The purpose of this paper is to present 2 cases with S-shaped root canals and to describe the methodology followed to treat such anatomies.
Fig. 1
A 40 year old patient was referred for the endodontic treatment of teeth (14) and (15) for prosthetic reasons.
Examination of the initial radiograph reveals a sharp curvature in the middle third, followed by a second abrupt one more apically in tooth (15).
After anesthesia, rubber dam placement and access cavity, shaping began with an early coronal preflaring using a 25/.08 file.
Fig. 2
A 08 K file was used for scouting. It stopped at the level of the first curvature. No extra pressure was applied to force the file to the apex. On the contrary, a glide path file was used coronal to the first curvature to remove the interferences that were blocking the progression of the file.
After glide path and irrigation with NaOCl, the 08 K file reached the electronic working length. It was not removed from the canal, but gentlly used in a pull push motion until it became loose in the canal. If the file is removed prematurely, it becomes extremely difficult to reach working length again. (2)
Then, a 10 K file was able to reach passively that same length and also used in the same filing motion.
Working length radiograph was taken with a 10 K file.
A smooth glide path was obtained with a rotary instrument size 15/.04. The glide path is a mandatory step before shaping because it decreases the fracture rate of shaping files and it prevents inaccurate shaping (3).
Shaping the middle and apical thirds was done with controlled memory NiTi files up to size 25/.04.

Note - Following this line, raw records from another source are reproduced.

Lemma server_option_ok key arg o : options_ok o → key ≠ ARGP_KEY_END → returns (server_argp_parser key arg o) reply_ok.
Proof.
  intros Ho Hk. unfold server_argp_parser. destruct (key =? ARGP_KEY_INIT); [by eexists |]. destruct (Z.eqb_spec key ARGP_KEY_END); [done |].
  destruct (key =? OPT_CONFIG_FILE); [eexists; split; [done |]; by apply options_ok_super |].
  destruct (key =? OPT_PRINT_EXAMPLE); [by eexists |].
  destruct (key =? OPT_USE_EXAMPLE); [eexists; split; [done |]; by apply options_ok_super |]. by eexists.
Qed.

Lemma formats_argument arg : c_text arg → formats (ssh_format_string "%lz" [FCstr arg]) arg.
Proof.
  intros Ha. pose proof Ha as [_ Hl]. pose proof (lenZ_nonneg arg). eapply formats_spec.
  - unfold spec_format. cbn -[lenZ UINT32_MAX]. unfold UINT32_MAX. rewrite (proj2 (Z.ltb_ge _ (lenZ arg))) by lia. reflexivity.
  - cbn -[lenZ slice]. by rewrite slice_all, app_nil_r.
  - apply Forall_cons. split; [by apply c_text_bytes | constructor].
  - lia.
Qed.

Lemma werror_option_ok key arg o : options_ok o → c_text arg → returns (werror_argp_parser key arg o) reply_ok.
Proof.
  intros Ho Ha. assert (∀ w, options_ok (set_werror w o)) as Hw by (intros w; by apply options_ok_super).
  unfold werror_argp_parser. destruct (key =? ARGP_KEY_END); [by eexists |].
  do 4 (destruct (key =? _); [eexists; split; [done |]; apply Hw |]). destruct (key =? WERROR_LOGFILE); [| by eexists].
  destruct (wc_logfile _); [by eexists |]. destruct (formats_argument arg Ha) as (s & -> & _). rewrite bind_ok_l. eexists. split; [done |]. apply Hw.
Qed.

Lemma dispatch_ok c o : call_ok c → options_ok o → returns (argp_dispatch c o) reply_ok.
Proof.
  destruct c as [key arg argv | key arg | key arg]; simpl; intros Hc Ho.
  - destruct Hc as (Hk & Ha & Hv). by apply main_option_ok.
  - destruct Hc as [Hk _]. by apply server_option_ok.
  - destruct Hc as [_ Ha]. by apply werror_option_ok.
Qed.

Lemma calls_ok calls : ∀ o, Forall call_ok calls → options_ok o →
  ∃ r, argp_calls calls o = Ok r ∧ ∀ o', r = Some o' → options_ok o'.
Proof.
  induction calls as [| c calls IH]; intros o Hc Ho; cbn [argp_calls]; [exists (Some o); split; [done |]; by intros o' [= <-] |].
  apply Forall_cons in Hc as [Hc Hcs]. destruct (dispatch_ok c o Hc Ho) as (r & -> & Hr). rewrite bind_ok_l. destruct r as [o1 | |]; [| by exists None..].
  by apply IH.
Qed.

Lemma calls_app calls more : ∀ o,
  argp_calls (calls ++ more) o = (r ← argp_calls calls o; match r with Some o => argp_calls more o | None => Ok None end).
Proof.
  induction calls as [| c calls IH]; intros o; cbn [app argp_calls]; [done |]. destruct (argp_dispatch c o) as [r |]; [| done]. rewrite !bind_ok_l.
  destruct r; [apply IH | done | done].
Qed.

Lemma make_config_ok o : make_lshd_userauth_config = Some o → options_ok o.
Proof.
  unfold make_lshd_userauth_config. destruct make_service_config as [s |] eqn:Hs; [| done]. intros [= <-].
  assert (s = mk_service_config [] (sc_libexec_dir s) false ∧ c_text (sc_libexec_dir s)) as [-> Hl].
  { unfold make_service_config in Hs. destruct (env_value _) as [dir |] eqn:Hd.
    - case_bool_decide; [| done]. injection Hs as <-. split; [done |]. by eapply env_value_text.
    - injection Hs as <-. split; [done |]. apply LIBEXECDIR_text. }
  split; [| done | done]. split; simpl; try done. constructor.
Qed.
(* ===== verification/Connection.v ===== *)
(** * Channel numbers of a connection ([src/src/connection.c])

    A connection keeps two parallel arrays indexed by the local channel
    number: the allocation state of the number and the channel object.
    Numbers are handed out the way Unix hands out file descriptors, the
    smallest free one first; [next_channel] is a hint below which nothing is
    free.  The arrays are reallocated to twice their size when they are full
    and are initialised only as far as [used_channels]. *)

From S2P Require Import Prelude.
Local Open Scope Z_scope.

Inductive channel_alloc_state : Set :=
  | CHANNEL_FREE
  | CHANNEL_ALLOC_SENT_OPEN
  | CHANNEL_ALLOC_RECEIVED_OPEN
  | CHANNEL_ALLOC_ACTIVE.

#[global] Instance channel_alloc_state_eq_dec : EqDecision channel_alloc_state.
Proof. solve_decision. Defined.

(** The address of an object that the garbage collector manages; a null
    pointer is [None]. *)
Definition ptr : Type := nat.

(** An array of [lsh_space_alloc]: a cell that was never written is [None]. *)
Abbreviation array A := (list (option A)) (only parsing).

Definition cell {A} (a : array A) (i : Z) : result A :=
  o ← rd a i;
  match o with
  | Some x => Ok x
  | None => Fault Uninitialised
  end.

Definition set_cell {A} (a : array A) (i : Z) (x : A) : result (array A) :=
  if (i <? 0) || (lenZ a <=? i) then Fault OutOfBounds
  else Ok (<[Z.to_nat i := Some x]> a).

Definition space_alloc {A} (n : Z) : array A := replicate (Z.to_nat n) None.

(** [lsh_space_realloc] to a larger size. *)
Definition space_realloc {A} (a : array A) (n : Z) : array A :=
  a ++ replicate (Z.to_nat n - length a) None.

(** [resource_list]: the flag [alive] and the resources remembered. *)
Record resource_list := mk_resources {
  rl_alive : bool;
  rl_q : list ptr;
}.

Record ssh_connection := mk_connection {
  cn_alive : bool;
  cn_resources : resource_list;
  cn_channels : array (option ptr);
  cn_alloc_state : array channel_alloc_state;
  cn_allocated_channels : Z;
  cn_used_channels : Z;
  cn_next_channel : Z;
  cn_channel_count : Z;
  cn_max_channels : Z;
  cn_pending_close : bool;
  (** Handlers by atom. *)
  cn_global_requests : gmap Z ptr;
  cn_channel_types : gmap Z ptr;
  cn_open_fallback : option ptr;
  cn_forwarded_ports : list ptr;
  cn_pending_global_requests : list ptr;
}.

Definition INITIAL_CHANNELS : Z := 32.
Definition MAX_CHANNELS : Z := 2 ^ 17.

(** ** Operations *)

Definition init_ssh_connection : ssh_connection :=
  {| cn_alive := true;
     cn_resources := mk_resources true [];
     cn_channels := space_alloc INITIAL_CHANNELS;
     cn_alloc_state := space_alloc INITIAL_CHANNELS;
     cn_allocated_channels := INITIAL_CHANNELS;
     cn_used_channels := 0;
     cn_next_channel := 0;
     cn_channel_count := 0;
     cn_max_channels := MAX_CHANNELS;
     cn_pending_close := false;
     cn_global_requests := ∅;
     cn_channel_types := ∅;
     cn_open_fallback := None;
     cn_forwarded_ports := [];
     cn_pending_global_requests := [] |}.

(** The fields the table operations change. *)
Definition with_table (c : ssh_connection) (channels : array (option ptr))
  (alloc_state : array channel_alloc_state) (allocated used next count : Z) : ssh_connection :=
  mk_connection (cn_alive c) (cn_resources c) channels alloc_state allocated used next count
    (cn_max_channels c) (cn_pending_close c) (cn_global_requests c) (cn_channel_types c)
    (cn_open_fallback c) (cn_forwarded_ports c) (cn_pending_global_requests c).

(** [for (i = next_channel; i < used_channels; i++)]: the first free entry,
    or the index at which the loop ends. *)
Fixpoint scan_free (fuel : nat) (alloc_state : array channel_alloc_state) (i used : Z)
  : result (Z * bool) :=
  match fuel with
  | O => Ok (i, false)
  | S fuel =>
      if i <? used then
        s ← cell alloc_state i;
        if bool_decide (s = CHANNEL_FREE) then Ok (i, true)
        else scan_free fuel alloc_state (i + 1) used
      else Ok (i, false)
  end.

(** The label [success]. *)
Definition alloc_success (c : ssh_connection) (type : channel_alloc_state) (i : Z)
  : result (ssh_connection * Z) :=
  alloc_state ← set_cell (cn_alloc_state c) i type;
  Ok (with_table c (cn_channels c) alloc_state (cn_allocated_channels c) (cn_used_channels c)
        (cn_next_channel c) (u32 (cn_channel_count c + 1)), i).

(** Doubling of the arrays. *)
Definition alloc_grow (c : ssh_connection) : ssh_connection :=
  let new_size := u32 (cn_allocated_channels c * 2) in
  with_table c (space_realloc (cn_channels c) new_size) (space_realloc (cn_alloc_state c) new_size)
    new_size (cn_used_channels c) (cn_next_channel c) (cn_channel_count c).

(** Minus one when all numbers are taken. *)
Definition ssh_connection_alloc_channel (c : ssh_connection) (type : channel_alloc_state)
  : result (ssh_connection * Z) :=
  _ ← c_assert (bool_decide (type = CHANNEL_ALLOC_SENT_OPEN)
                || bool_decide (type = CHANNEL_ALLOC_RECEIVED_OPEN));
  '(i, found) ← scan_free (Z.to_nat (cn_used_channels c - cn_next_channel c))
                  (cn_alloc_state c) (cn_next_channel c) (cn_used_channels c);
  if (found : bool) then
    ch ← cell (cn_channels c) i;
    _ ← c_assert (bool_decide (ch = None));
    alloc_success
      (with_table c (cn_channels c) (cn_alloc_state c) (cn_allocated_channels c)
         (cn_used_channels c) (u32 (i + 1)) (cn_channel_count c)) type i
  else if i =? cn_max_channels c then Ok (c, -1)
  else
    let c := if i =? cn_allocated_channels c then alloc_grow c else c in
    channels ← set_cell (cn_channels c) i None;
    alloc_success
      (with_table c channels (cn_alloc_state c) (cn_allocated_channels c)
         (u32 (i + 1)) (u32 (i + 1)) (cn_channel_count c)) type i.

Definition ssh_connection_dealloc_channel (c : ssh_connection) (i : Z) : result ssh_connection :=
  _ ← c_assert (i <? cn_used_channels c);
  _ ← c_assert (c_true (cn_channel_count c));
  s ← cell (cn_alloc_state c) i;
  _ ← c_assert (bool_decide (s ≠ CHANNEL_FREE));
  channels ← set_cell (cn_channels c) i None;
  alloc_state ← set_cell (cn_alloc_state c) i CHANNEL_FREE;
  Ok (with_table c channels alloc_state (cn_allocated_channels c) (cn_used_channels c)
        (if i <? cn_next_channel c then i else cn_next_channel c) (u32 (cn_channel_count c - 1))).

Controlled Memory NiTi files undergo a special thermomechanical process that makes them stay in their martensitic phase during clinical use (4). The result is an extremely flexible and bendable instrument but without the shape memory of other NiTi files. This minimizes the risk of iatrogenic mishaps and the file follows the anatomy of the canal very closely because it does not rebound to its original shape (2,5,6). They also have increased resistance to cyclic fatigue because of their unique manufacturing process (5,7).
In addition to that, files with a bigger taper were not used apically in order to avoid straightening the curvature (3,8).
Canal patency was maintained by using a 08 K file at 0.5 mm beyond the canal terminus and copiously irrigating with NaOCl along with sonic activation of the solution.
Fig. 3
For obturation, pluggers could not reach the recommended length for the continuous wave of condensation technique. Therefore, single cone technique with bioceramic sealer was chosen.
The sealer was gently injected until the middle third, and the gutta-percha cones were coated with sealer in their apical part and inserted at working length, then cut and packed at the level of the orifice.
Fig. 4
A 35 year old patient presented to the clinic with irreversible pulpitis on tooth 47.
The initial radiograph shows a double curvature in the middle third of the mesial root.
Fig. 5
After anesthesia, rubber dam placement and access cavity, shaping began with an early coronal preflaring using a 25/.08 file.
As the previously described case, the 08 K file did not reach the apical terminus directly. Coronal interferences were progressively removed using glide path mechanical files.
When the scouting 08 K file reached WL, it was used in a pull push motion until it became loose in the canal. Same was done with the 10 K file.
Glide path was done mechanically until size 15/.04.
Then for shaping, controlled memory instruments in continuous rotation were used until size 19/.05.
Canal patency was maintained by using a 08 K file 0.5 mm beyond the canal terminus and copiously irrigating with NaOCl, along with sonic activation of the solution.
Fig. 6
For obturation, single cone technique with bioceramic sealer was chosen and applied as previously described.
Fig. 7
Dr Carla Jabre
2008-2013: Undergrad studies at the faculty of Dentistry at Saint Joseph University, Beirut, Lebanon.
2013-2016: Masters in Endodontics at the faculty of Dentistry at Saint Joseph University, Beirut, Lebanon.
2018-2019: Masters in Biomaterials at Saint Joseph University, Beirut, Lebanon.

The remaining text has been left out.